ASSIGNMENT:
Please report every line from the material that contains the word "rparts".

━━━ RECORDS FOR PROCESSING

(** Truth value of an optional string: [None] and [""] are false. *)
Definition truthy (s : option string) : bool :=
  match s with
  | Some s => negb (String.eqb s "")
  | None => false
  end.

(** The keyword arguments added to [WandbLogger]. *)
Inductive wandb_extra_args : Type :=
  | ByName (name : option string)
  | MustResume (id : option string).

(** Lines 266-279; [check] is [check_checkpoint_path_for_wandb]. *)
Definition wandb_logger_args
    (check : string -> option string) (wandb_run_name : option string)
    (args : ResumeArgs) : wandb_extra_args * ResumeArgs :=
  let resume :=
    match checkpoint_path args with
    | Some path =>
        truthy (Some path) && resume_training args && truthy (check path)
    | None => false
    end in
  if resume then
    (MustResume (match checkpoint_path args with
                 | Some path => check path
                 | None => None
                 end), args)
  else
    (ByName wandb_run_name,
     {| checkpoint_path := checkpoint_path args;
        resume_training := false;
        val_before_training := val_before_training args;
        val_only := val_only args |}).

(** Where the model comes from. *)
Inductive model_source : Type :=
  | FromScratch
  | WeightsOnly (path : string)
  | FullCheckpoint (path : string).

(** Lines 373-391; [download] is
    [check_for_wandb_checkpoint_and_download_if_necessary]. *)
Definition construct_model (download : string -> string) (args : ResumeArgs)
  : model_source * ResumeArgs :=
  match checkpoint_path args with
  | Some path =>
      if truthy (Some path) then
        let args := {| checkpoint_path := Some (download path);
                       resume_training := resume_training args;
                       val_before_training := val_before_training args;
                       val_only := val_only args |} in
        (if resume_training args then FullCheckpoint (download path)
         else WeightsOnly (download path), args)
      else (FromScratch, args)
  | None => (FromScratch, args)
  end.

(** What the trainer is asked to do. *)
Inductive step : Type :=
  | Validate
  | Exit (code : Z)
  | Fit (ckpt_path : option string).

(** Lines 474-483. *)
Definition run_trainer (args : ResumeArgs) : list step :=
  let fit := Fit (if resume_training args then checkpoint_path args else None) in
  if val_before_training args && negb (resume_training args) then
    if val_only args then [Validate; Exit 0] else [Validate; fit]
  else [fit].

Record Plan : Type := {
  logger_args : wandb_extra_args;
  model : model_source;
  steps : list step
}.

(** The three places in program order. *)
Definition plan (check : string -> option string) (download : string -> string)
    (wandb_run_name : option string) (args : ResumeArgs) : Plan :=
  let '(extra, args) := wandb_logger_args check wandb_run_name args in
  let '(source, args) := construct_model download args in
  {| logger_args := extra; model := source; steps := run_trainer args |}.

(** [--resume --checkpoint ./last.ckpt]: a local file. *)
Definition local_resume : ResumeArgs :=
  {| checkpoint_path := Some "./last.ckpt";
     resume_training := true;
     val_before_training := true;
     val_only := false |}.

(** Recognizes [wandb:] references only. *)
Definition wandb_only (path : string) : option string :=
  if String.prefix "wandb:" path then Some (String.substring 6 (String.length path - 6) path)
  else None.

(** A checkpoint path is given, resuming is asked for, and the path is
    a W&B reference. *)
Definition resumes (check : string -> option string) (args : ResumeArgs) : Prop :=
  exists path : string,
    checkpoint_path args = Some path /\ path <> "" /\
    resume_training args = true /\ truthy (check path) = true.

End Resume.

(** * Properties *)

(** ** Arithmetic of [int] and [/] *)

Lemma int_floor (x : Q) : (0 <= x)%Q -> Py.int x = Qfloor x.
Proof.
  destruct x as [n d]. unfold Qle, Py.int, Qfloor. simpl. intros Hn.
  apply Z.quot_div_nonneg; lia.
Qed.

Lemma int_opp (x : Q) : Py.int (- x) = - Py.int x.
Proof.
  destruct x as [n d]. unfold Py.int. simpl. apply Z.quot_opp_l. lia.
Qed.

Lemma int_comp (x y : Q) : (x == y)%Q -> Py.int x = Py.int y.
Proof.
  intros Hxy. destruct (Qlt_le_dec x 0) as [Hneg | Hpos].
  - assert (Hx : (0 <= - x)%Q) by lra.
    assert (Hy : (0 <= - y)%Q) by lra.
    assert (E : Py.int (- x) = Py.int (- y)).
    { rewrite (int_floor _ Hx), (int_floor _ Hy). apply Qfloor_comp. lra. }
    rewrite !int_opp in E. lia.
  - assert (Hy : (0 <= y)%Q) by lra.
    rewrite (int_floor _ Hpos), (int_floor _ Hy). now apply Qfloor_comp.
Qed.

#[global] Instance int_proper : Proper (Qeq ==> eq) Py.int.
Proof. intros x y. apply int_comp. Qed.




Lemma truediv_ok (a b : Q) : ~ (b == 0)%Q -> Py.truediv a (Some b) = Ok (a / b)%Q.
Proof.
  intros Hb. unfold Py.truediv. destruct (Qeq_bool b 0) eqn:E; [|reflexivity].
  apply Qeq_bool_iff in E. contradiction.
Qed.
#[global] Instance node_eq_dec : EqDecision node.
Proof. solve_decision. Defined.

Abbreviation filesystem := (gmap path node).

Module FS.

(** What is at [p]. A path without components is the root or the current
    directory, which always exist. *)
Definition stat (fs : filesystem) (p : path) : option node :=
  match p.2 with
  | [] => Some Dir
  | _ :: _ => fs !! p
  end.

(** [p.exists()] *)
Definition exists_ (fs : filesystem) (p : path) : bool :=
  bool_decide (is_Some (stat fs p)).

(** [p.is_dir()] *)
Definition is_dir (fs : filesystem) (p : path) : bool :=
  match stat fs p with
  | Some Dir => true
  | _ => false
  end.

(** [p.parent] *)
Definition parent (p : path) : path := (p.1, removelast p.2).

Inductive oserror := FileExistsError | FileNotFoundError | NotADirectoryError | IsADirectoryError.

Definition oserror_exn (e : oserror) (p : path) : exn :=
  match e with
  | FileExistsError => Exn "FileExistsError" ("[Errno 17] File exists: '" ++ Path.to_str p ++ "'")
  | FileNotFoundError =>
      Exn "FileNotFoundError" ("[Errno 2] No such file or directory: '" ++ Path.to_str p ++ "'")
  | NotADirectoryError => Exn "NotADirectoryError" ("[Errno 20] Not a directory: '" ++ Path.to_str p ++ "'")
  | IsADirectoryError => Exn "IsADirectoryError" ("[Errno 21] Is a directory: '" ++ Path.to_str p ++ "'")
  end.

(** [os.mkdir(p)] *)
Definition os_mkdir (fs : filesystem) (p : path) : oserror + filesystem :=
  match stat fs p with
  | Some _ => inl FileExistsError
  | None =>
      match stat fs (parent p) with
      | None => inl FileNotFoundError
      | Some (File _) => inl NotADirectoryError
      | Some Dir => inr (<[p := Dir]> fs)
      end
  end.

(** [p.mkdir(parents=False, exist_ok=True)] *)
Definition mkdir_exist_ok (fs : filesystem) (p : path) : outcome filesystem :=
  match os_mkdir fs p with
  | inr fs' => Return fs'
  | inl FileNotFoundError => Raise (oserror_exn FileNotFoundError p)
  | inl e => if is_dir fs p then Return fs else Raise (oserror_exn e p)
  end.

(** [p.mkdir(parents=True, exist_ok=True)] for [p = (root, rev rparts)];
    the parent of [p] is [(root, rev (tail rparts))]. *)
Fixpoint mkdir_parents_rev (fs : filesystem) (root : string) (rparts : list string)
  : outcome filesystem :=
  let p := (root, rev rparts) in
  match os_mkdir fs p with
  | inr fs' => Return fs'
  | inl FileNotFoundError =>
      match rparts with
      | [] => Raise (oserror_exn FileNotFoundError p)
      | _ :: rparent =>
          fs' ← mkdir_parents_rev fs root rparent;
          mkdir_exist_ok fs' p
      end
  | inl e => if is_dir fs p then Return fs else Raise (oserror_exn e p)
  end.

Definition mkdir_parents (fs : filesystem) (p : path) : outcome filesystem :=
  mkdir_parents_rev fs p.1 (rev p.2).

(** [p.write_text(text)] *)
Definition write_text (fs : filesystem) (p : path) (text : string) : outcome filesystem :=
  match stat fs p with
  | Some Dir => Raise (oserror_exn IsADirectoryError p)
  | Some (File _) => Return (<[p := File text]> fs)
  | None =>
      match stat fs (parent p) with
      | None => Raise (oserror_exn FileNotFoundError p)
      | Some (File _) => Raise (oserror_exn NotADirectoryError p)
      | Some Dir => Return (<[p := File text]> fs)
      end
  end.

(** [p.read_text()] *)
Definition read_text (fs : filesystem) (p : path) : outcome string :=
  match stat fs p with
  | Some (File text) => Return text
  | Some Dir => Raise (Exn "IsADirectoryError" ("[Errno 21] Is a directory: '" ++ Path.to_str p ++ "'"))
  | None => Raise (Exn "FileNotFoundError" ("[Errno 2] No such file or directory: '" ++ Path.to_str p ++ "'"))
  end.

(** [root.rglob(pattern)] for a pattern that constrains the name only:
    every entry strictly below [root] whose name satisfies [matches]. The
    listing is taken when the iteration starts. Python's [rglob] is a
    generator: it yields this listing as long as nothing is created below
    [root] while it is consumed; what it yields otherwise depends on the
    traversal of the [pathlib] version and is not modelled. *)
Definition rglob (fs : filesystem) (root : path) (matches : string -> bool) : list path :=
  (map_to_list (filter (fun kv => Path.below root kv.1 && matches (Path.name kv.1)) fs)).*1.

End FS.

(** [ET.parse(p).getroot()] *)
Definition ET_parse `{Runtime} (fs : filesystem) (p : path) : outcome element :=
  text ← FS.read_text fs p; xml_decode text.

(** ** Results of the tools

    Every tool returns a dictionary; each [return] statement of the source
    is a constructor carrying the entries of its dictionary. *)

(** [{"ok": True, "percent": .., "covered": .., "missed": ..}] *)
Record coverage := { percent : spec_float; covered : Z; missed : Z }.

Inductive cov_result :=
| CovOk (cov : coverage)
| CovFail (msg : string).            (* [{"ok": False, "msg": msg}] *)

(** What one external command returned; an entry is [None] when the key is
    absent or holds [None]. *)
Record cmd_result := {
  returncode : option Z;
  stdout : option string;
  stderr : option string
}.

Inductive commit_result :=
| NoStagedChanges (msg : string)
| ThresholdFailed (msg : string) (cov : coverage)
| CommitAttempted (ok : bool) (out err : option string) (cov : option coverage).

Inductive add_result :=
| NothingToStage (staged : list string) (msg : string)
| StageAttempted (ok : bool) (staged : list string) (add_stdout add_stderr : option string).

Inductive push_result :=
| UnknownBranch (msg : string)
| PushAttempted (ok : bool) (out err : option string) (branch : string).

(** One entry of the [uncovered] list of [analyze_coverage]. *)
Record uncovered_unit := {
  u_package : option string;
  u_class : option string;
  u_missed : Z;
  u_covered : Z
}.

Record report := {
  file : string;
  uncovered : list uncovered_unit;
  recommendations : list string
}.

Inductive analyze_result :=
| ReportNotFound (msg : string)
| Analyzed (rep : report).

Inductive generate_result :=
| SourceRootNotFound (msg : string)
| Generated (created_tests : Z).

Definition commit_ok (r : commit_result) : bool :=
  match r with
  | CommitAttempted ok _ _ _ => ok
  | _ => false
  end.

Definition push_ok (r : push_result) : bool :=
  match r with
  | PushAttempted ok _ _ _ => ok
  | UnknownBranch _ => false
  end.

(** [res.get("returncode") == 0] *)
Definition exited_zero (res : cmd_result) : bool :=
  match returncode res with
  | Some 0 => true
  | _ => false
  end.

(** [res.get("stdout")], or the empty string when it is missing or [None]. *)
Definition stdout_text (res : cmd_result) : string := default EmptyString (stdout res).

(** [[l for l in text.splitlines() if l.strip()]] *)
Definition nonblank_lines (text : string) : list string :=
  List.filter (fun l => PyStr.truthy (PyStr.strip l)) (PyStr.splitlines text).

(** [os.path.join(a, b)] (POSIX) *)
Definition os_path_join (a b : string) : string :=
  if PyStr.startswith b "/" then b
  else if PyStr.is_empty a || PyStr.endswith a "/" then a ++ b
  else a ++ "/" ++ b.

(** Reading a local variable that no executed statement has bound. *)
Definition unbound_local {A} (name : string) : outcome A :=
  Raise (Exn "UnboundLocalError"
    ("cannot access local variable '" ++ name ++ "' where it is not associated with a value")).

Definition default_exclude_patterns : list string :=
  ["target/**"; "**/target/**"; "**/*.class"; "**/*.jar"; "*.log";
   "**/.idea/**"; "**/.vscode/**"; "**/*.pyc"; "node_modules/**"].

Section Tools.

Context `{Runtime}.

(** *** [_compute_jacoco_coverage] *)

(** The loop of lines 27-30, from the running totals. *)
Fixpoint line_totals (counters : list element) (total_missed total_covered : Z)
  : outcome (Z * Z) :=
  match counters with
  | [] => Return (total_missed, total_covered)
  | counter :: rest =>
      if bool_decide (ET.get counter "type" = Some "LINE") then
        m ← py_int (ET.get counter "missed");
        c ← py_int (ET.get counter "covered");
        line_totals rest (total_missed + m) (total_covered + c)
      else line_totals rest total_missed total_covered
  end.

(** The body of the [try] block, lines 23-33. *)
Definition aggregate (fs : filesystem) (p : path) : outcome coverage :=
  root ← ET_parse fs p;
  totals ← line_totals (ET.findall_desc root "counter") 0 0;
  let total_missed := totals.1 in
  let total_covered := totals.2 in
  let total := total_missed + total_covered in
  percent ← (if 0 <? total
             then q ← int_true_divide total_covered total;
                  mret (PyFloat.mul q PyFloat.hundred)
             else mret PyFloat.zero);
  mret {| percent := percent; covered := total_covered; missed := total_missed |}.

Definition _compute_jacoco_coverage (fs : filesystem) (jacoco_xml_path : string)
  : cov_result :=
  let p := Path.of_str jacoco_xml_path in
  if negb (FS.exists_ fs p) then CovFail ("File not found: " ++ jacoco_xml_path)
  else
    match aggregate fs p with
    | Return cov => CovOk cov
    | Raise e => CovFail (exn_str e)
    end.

━━━━━━

SOLUTION FOR THIS PROBLEM:
(** [p.mkdir(parents=True, exist_ok=True)] for [p = (root, rev rparts)];
    the parent of [p] is [(root, rev (tail rparts))]. *)
Fixpoint mkdir_parents_rev (fs : filesystem) (root : string) (rparts : list string)
  let p := (root, rev rparts) in
      match rparts with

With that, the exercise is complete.